> **TASK STATEMENT**
Each line of the records that includes "length" should be found and copied.

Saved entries
(** C10: a turn of the server ends whatever packets it receives, as long as they are
    in the shape the comments of the code assume (the four bytes of the header in the
    first segment, every segment but the last of whole words, a misaligned one of at
    least a word, less than 64 KiB).  Either the device does not restart and only the
    slot after the current one may have changed; or it restarts, after
    [rboot_verify_image] has accepted what that slot then holds and the application's
    check, if there is one, the slot: then nothing but that slot and the configuration
    sector has changed, and the latter names the slot if [rboot_set_current_rom]
    succeeded.  If the current ROM is configured and its megabyte does not overlap that
    slot's, it is never written.  The configuration has 1 to MAX_ROMS slots, each a
    megabyte of the chip at a sector boundary behind the configuration sector, and the
    flash works. *)
Theorem tftp_turn_safe `{FlashOk D} o stray chunk0 word0 conf0 verify_cb fuel (t : tftp D) :
  sector_size (sdk_flashchip (D:=D)) = SECTOR_SIZE ->
  2 * SECTOR_SIZE <= chip_size (sdk_flashchip (D:=D)) ->
  BOOT_CONFIG_CHKSUM o = true -> 1 <= MAX_ROMS o <= 900 ->
  Z.of_nat (length conf0) = sizeof_rboot_config o ->
  let d := tflash t in
  let s := config_sector d in
  Forall is_byte s -> slots_ok o (chip_size (sdk_flashchip (D:=D))) s ->
  Forall event_ok (rx t) -> 11 * Z.of_nat (length (rx t)) + 11 <= Z.of_nat fuel ->
  let slot := next_slot s in
  let start := slot_start s slot in
  exists t', tftp_turn o stray chunk0 word0 conf0 verify_cb fuel t = Some ((), t') /\
    ((restarted t' = restarted t /\ only_slot start d (tflash t') /\
      (slot = current_slot s -> tflash t' = d)) \/
     (restarted t' = true /\ slot <> current_slot s /\
      (forall cb, verify_cb = Some cb -> cb slot = true) /\
      exists d1 n (ok : bool), only_slot start d d1 /\
        rboot_verify_image d1 chunk0 word0 start = Some (None, n) /\
        (forall x, x < SECTOR_SIZE \/ 2 * SECTOR_SIZE <= x -> fbyte (tflash t') x = fbyte d1 x) /\
        if ok then reconfigured o slot s (config_sector (tflash t')) else tflash t' = d1)) /\
    (current_slot s < get8 s cf_count -> slots_apart (slot_start s (current_slot s)) start ->
     forall x, slot_start s (current_slot s) <= x < slot_start s (current_slot s) + MAX_IMAGE_SIZE ->
       fbyte (tflash t') x = fbyte d x).
Proof.
  intros Hsec Hsize Hck Hmax Hl d s Hb Hok Hrx Hf slot start.
  cut (exists t', tftp_turn o stray chunk0 word0 conf0 verify_cb fuel t = Some ((), t') /\
    ((restarted t' = restarted t /\ only_slot start d (tflash t') /\
      (slot = current_slot s -> tflash t' = d)) \/
     (restarted t' = true /\ slot <> current_slot s /\
      (forall cb, verify_cb = Some cb -> cb slot = true) /\
      exists d1 n (ok : bool), only_slot start d d1 /\
        rboot_verify_image d1 chunk0 word0 start = Some (None, n) /\
        (forall x, x < SECTOR_SIZE \/ 2 * SECTOR_SIZE <= x -> fbyte (tflash t') x = fbyte d1 x) /\
        if ok then reconfigured o slot s (config_sector (tflash t')) else tflash t' = d1))).
  { intros (t' & E & Hcase). exists t'. split; [exact E|]. split; [exact Hcase|]. intros Hcur Hap x Hx.
    destruct Hok as (_ & _ & Hslots). pose proof (get8_byte s cf_current_rom Hb) as Hc0.
    destruct (Hslots (current_slot s)) as (_ & Hlow & _); [by split; [apply Hc0|]|].
    destruct Hcase as [(_ & Ho & _)|(_ & _ & _ & d1 & n & ok & Ho & _ & Hout & _)].
    - by eapply slots_apart_kept.
    - rewrite Hout by lia. by eapply slots_apart_kept. }
  pose proof Hok as (Hcount & H255 & Hslots). pose proof (next_slot_range s ltac:(lia)) as Hns.
  destruct (Hslots slot Hns) as (Hm & Hlow & Hfit). fold start in Hm, Hlow, Hfit.
  destruct (turn_cases o stray chunk0 word0 conf0 verify_cb fuel t)
    as [(t' & -> & Ha & Hr)|(from & segs & r & E & ->)].
  { exists t'. split; [done|]. left. unfold tflash. rewrite Ha. by split_and!. }
  rewrite E in Hrx, Hf. apply Forall_inv_tail in Hrx. simpl in Hf.
  destruct (serve_cases o stray chunk0 word0 conf0 Hsec Hsize Hck Hmax Hl verify_cb fuel from (set_rx r t))
    as [(t' & -> & Ha & Hr & _)|[Hne Hserve]]; [done| |].
  { exists t'. split; [done|]. left. unfold tflash. rewrite Ha. by split_and!. }
  change (tflash (set_rx r t)) with d in *. fold s slot start in Hserve. fold s slot in Hne.
  destruct (tftp_receive_confined Hsec stray chunk0 word0 false start None (serving from (set_rx r t)) fuel)
    as (err & t2 & E2 & [Hh2 Hr2] & Ho2 & Hv2); [done|unfold SECTOR_SIZE in *; lia|done|done|simpl; lia|].
  specialize (Hserve err t2 E2). cbv zeta in Hserve. change (tflash (serving from (set_rx r t))) with d in Ho2.
  destruct (Z.eqb_spec err ERR_OK) as [->|Herr]; cbn [andb] in Hserve;
    [|by exists (set_connected None t2); split; [|left]].
  destruct (match verify_cb with Some cb => cb slot | None => true end) eqn:Ecb;
    [|by exists (set_connected None t2); split; [|left]].
  pose proof (config_sector_slot start d (tflash t2) Hlow Ho2) as Es. unfold tflash in Es. fold s in Es.
  destruct (set_current_rom_any o conf0 Hsec Hsize Hck Hmax Hl (application t2) slot)
    as (ok & a' & Eset & Hout & Hcfg); [by rewrite Es|by rewrite Es|by rewrite Es|].
  eexists. split; [by eapply Hserve|]. right. split; [done|]. split; [done|].
  split; [by intros cb ->|]. destruct (Hv2 eq_refl) as [n Hn]. exists (tflash t2), n, ok.
  rewrite Es in Hcfg. by split_and!.
Qed.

> **SOLUTION**
  Z.of_nat (length conf0) = sizeof_rboot_config o ->
  Forall event_ok (rx t) -> 11 * Z.of_nat (length (rx t)) + 11 <= Z.of_nat fuel ->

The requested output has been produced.